The Innovation Opportunities Map

InnovOppsMap
The diagram above is a first attempt to synthesize all of the different ‘types’ of innovation into an organizational ‘map’ that illustrates all the ways innovation can occur in organizations. Most organizations have, in one way or another, the nine megaprocesses shown in the centre of this map: R&D, Sales & Marketing, a customer-facing Sales & Customer Relationship function, Purchasing, Asset Management (the functions that look after the organization’s physical, financial, human and intellectual resources), Production, Delivery, and the way in which they handle the customer experience with the product or service after it’s been delivered, which I call Life Cycle Management.

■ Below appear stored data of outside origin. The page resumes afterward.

Definition decode_enter (m : bytes) : enter_state := {|
  es_syscall_id := get_sint enter_fields "syscall_id" m;
  es_args := (fun i => get_uint enter_fields (elem_name "args" i) m) <$> seq 0 6;
  es_comm := get_field enter_fields "comm" m;
  es_str := get_field enter_fields "str" m;
  es_str_len := get_uint enter_fields "str_len" m;
  es_sa_family := get_uint enter_fields "sa_family" m;
  es_sa_port := get_uint enter_fields "sa_port" m;
  es_sa_addr4 := get_uint enter_fields "sa_addr4" m;
  es_sa_addr6 := get_field enter_fields "sa_addr6" m;
  es_sa_scope_id := get_uint enter_fields "sa_scope_id" m;
  es_sa_valid := get_uint enter_fields "sa_valid" m;
|}.

(** The members and the padding between them, in order. *)
Definition enter_chunks (s : enter_state) : list bytes :=
  [le_bytes 4 (es_syscall_id s); replicate 4 0;
   le_bytes 8 (arg (es_args s) 0); le_bytes 8 (arg (es_args s) 1); le_bytes 8 (arg (es_args s) 2);
   le_bytes 8 (arg (es_args s) 3); le_bytes 8 (arg (es_args s) 4); le_bytes 8 (arg (es_args s) 5);
   es_comm s; es_str s; le_bytes 4 (es_str_len s); le_bytes 2 (es_sa_family s);
   le_bytes 2 (es_sa_port s); le_bytes 4 (es_sa_addr4 s); es_sa_addr6 s;
   le_bytes 4 (es_sa_scope_id s); le_bytes 1 (es_sa_valid s); replicate 7 0].

Definition encode_enter (s : enter_state) : bytes := concat (enter_chunks s).

Definition enter_sizes : list nat := [4; 4; 8; 8; 8; 8; 8; 8; 16; 256; 4; 2; 2; 4; 16; 4; 1; 7]%nat.

(** The arrays have the sizes of their types. *)
Record sized (s : enter_state) : Prop := {
  sz_comm : length (es_comm s) = TASK_COMM_LEN;
  sz_str : length (es_str s) = SYSCALL_STR_LEN;
  sz_addr6 : length (es_sa_addr6 s) = 16%nat;
}.

Lemma wf_sized s : wf_enter s -> sized s.
Proof. intros []. by split. Qed.

Lemma sized_chunks s : sized s -> length <$> enter_chunks s = enter_sizes.
Proof.
  intros [Hc Hs H6]. unfold enter_chunks. cbn [fmap list_fmap].
  rewrite !length_le_bytes, Hc, Hs, H6. done.
Qed.

(** The start of chunk [i]. *)
Definition chunk_off (i : nat) : Z := Z.of_nat (sum_list (take i enter_sizes)).

Lemma length_concat (cs : list bytes) : length (concat cs) = sum_list (length <$> cs).
Proof. induction cs; simpl; [done|]. rewrite length_app. by f_equal. Qed.

Section Chunks.
Context (s : enter_state) (s_sized : sized s).

Lemma length_encode_enter : length (encode_enter s) = 368%nat.
Proof using s_sized. unfold encode_enter. by rewrite length_concat, sized_chunks. Qed.

Lemma chunk_split i c :
  enter_chunks s !! i = Some c ->
  encode_enter s = concat (take i (enter_chunks s)) ++ c ++ concat (drop (S i) (enter_chunks s)) /\
  Z.of_nat (length (concat (take i (enter_chunks s)))) = chunk_off i /\
  enter_sizes !! i = Some (length c).
Proof using s_sized.
  intros Hi. split_and!.
  - unfold encode_enter. rewrite <- (take_drop_middle _ _ _ Hi) at 1. by rewrite concat_app.
  - unfold chunk_off. rewrite length_concat, <- (sized_chunks s s_sized), fmap_take. done.
  - rewrite <- (sized_chunks s s_sized). by rewrite list_lookup_fmap, Hi.
Qed.

Lemma zload_enter i c o n :
  enter_chunks s !! i = Some c -> o = chunk_off i -> n = Z.of_nat (length c) ->
  zload o n (encode_enter s) = c.
Proof using s_sized.
  intros (E & Ho & _)%chunk_split -> ->. rewrite E. unfold zload, load.
  rewrite drop_app_length', Nat2Z.id, take_app_length by lia. done.
Qed.

Lemma zstore_enter i bs o s' :
  o = chunk_off i -> enter_sizes !! i = Some (length bs) ->
  <[i := bs]> (enter_chunks s) = enter_chunks s' ->
  zstore o bs (encode_enter s) = encode_enter s'.
Proof using s_sized.
  intros -> Hs Hi. destruct (enter_chunks s !! i) as [c|] eqn:Hc.
  2: { rewrite <- (sized_chunks s s_sized), list_lookup_fmap, Hc in Hs. done. }
  apply chunk_split in Hc as Hsplit. destruct Hsplit as (E & Ho & Hl).
  assert (i < length (enter_chunks s))%nat by (by eapply lookup_lt_Some).
  unfold encode_enter at 2. rewrite <- Hi, insert_take_drop, concat_app by done. cbn [concat].
  rewrite E. unfold zstore, store. rewrite take_app_length' by lia. f_equal. f_equal.
  rewrite app_assoc, drop_app_length'; [done|]. rewrite length_app.
  rewrite Hl in Hs. injection Hs as Hs. lia.
Qed.
End Chunks.

(** *** Round trip *)

Lemma enter_aligned : aligned enter_fields.
Proof. apply (bool_decide_unpack _). vm_compute. done. Qed.

Lemma enter_size_eq : struct_size enter_fields = 368%nat.
Proof. vm_compute. done. Qed.

(** A member is the chunk at its offset. *)
Lemma get_enter_field s i c n o ty :
  sized s -> enter_chunks s !! i = Some c -> field_at enter_fields n = Some (o, ty) ->
  (Z.of_nat o =? chunk_off i) = true -> ty_size ty = length c ->
  get_field enter_fields n (encode_enter s) = c.
Proof.
  intros Hs Hi Hf Ho Hl. unfold get_field. rewrite Hf, Hl.
  rewrite <- (zload_enter s Hs i c (Z.of_nat o) (Z.of_nat (length c))) at 2 by (done || lia).
  unfold zload. by rewrite !Nat2Z.id.
Qed.

Lemma get_enter_uint s i z n o k w :
  sized s -> enter_chunks s !! i = Some (le_bytes k z) -> field_at enter_fields n = Some (o, TInt k) ->
  (Z.of_nat o =? chunk_off i) = true -> 8 * Z.of_nat k = w ->
  get_uint enter_fields n (encode_enter s) = uint w z.
Proof.
  intros Hs Hi Hf Ho <-. unfold get_uint.
  rewrite (get_enter_field s i (le_bytes k z) n o (TInt k)); try done.
  - apply le_value_le_bytes.
  - simpl. by rewrite length_le_bytes.
Qed.

(** The value of the map determines the record: what the exit program finds
    is what the entry program stored. *)
Lemma decode_encode_enter s : wf_enter s -> decode_enter (encode_enter s) = s.
Proof.
  intros Hwf. pose proof (wf_sized s Hwf) as Hs. destruct Hwf.
  unfold decode_enter, get_sint.
  change (8 * Z.of_nat (field_size enter_fields "syscall_id")) with 32.
  rewrite (get_enter_uint s 0 (es_syscall_id s) "syscall_id" 0 4 32) by done.
  rewrite (get_enter_field s 8 (es_comm s) "comm" 56 (char_array 16)) by (done || by destruct Hs).
  rewrite (get_enter_field s 9 (es_str s) "str" 72 (char_array 256)) by (done || by destruct Hs).
  rewrite (get_enter_uint s 10 (es_str_len s) "str_len" 328 4 32) by done.
  rewrite (get_enter_uint s 11 (es_sa_family s) "sa_family" 332 2 16) by done.
  rewrite (get_enter_uint s 12 (es_sa_port s) "sa_port" 334 2 16) by done.
  rewrite (get_enter_uint s 13 (es_sa_addr4 s) "sa_addr4" 336 4 32) by done.
  rewrite (get_enter_field s 14 (es_sa_addr6 s) "sa_addr6" 340 (char_array 16)) by (done || by destruct Hs).
  rewrite (get_enter_uint s 15 (es_sa_scope_id s) "sa_scope_id" 356 4 32) by done.
  rewrite (get_enter_uint s 16 (es_sa_valid s) "sa_valid" 360 1 8) by done.
  assert ((fun i => get_uint enter_fields (elem_name "args" i) (encode_enter s)) <$> seq 0 6
          = es_args s) as ->.
  { etransitivity; [|by apply args_by_index]. cbn [seq fmap list_fmap].
    rewrite (get_enter_uint s 2 (arg (es_args s) 0) _ 8 8 64) by done.
    rewrite (get_enter_uint s 3 (arg (es_args s) 1) _ 16 8 64) by done.
    rewrite (get_enter_uint s 4 (arg (es_args s) 2) _ 24 8 64) by done.
    rewrite (get_enter_uint s 5 (arg (es_args s) 3) _ 32 8 64) by done.
    rewrite (get_enter_uint s 6 (arg (es_args s) 4) _ 40 8 64) by done.
    rewrite (get_enter_uint s 7 (arg (es_args s) 5) _ 48 8 64) by done.
    by rewrite !uint_id by (by apply arg_u64). }
  rewrite sint_uint, sint_id by (done || lia). rewrite !uint_id; [by destruct s|..]; try done.
  - unfold is_uint. lia.
  - destruct we_str as [->|(str & Hc & ->)]; [unfold is_uint; lia|].
    apply cstr_length in Hc. unfold SYSCALL_STR_LEN, is_uint in *. lia.
Qed.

And then there’s the overall Business Management function, which coordinates the other functions and makes decisions that affect the entire organization.

In small organizations some of these megaprocesses may be combined or may just be a part of someone’s job, but they are distinct functions, and each of them provides opportunities for innovation — ways of doing very different things (product innovation), or doing things very differently (process innovation). Most innovation models layer on additional ‘types’ of innovation, most commonly technology innovation (how the resources of the organization are applied to produce its products) and business model innovation (“how the organization makes money”). Some innovation models offer as many as ten different types of innovation. I’ve never been terribly happy with all these different ways of parsing the innovation ‘landscape’ because they don’t relate well to what people actually do. I’ve concluded that the simplest way to capture the entire ‘landscape’ of innovation opportunities is to describe these opportunities according to (a) which organizational megaprocess(es) they most relate to, and (b) whether they are strategic innovations (those that must be decided upon by management, since they are outside the purview of front-line people in the day-to-day operations of the organization and require organization-wide change to implement) or tactical/operational innovations that can be (and frequently are) introduced by front-line people in the organization in response to an obvious or emerging customer need.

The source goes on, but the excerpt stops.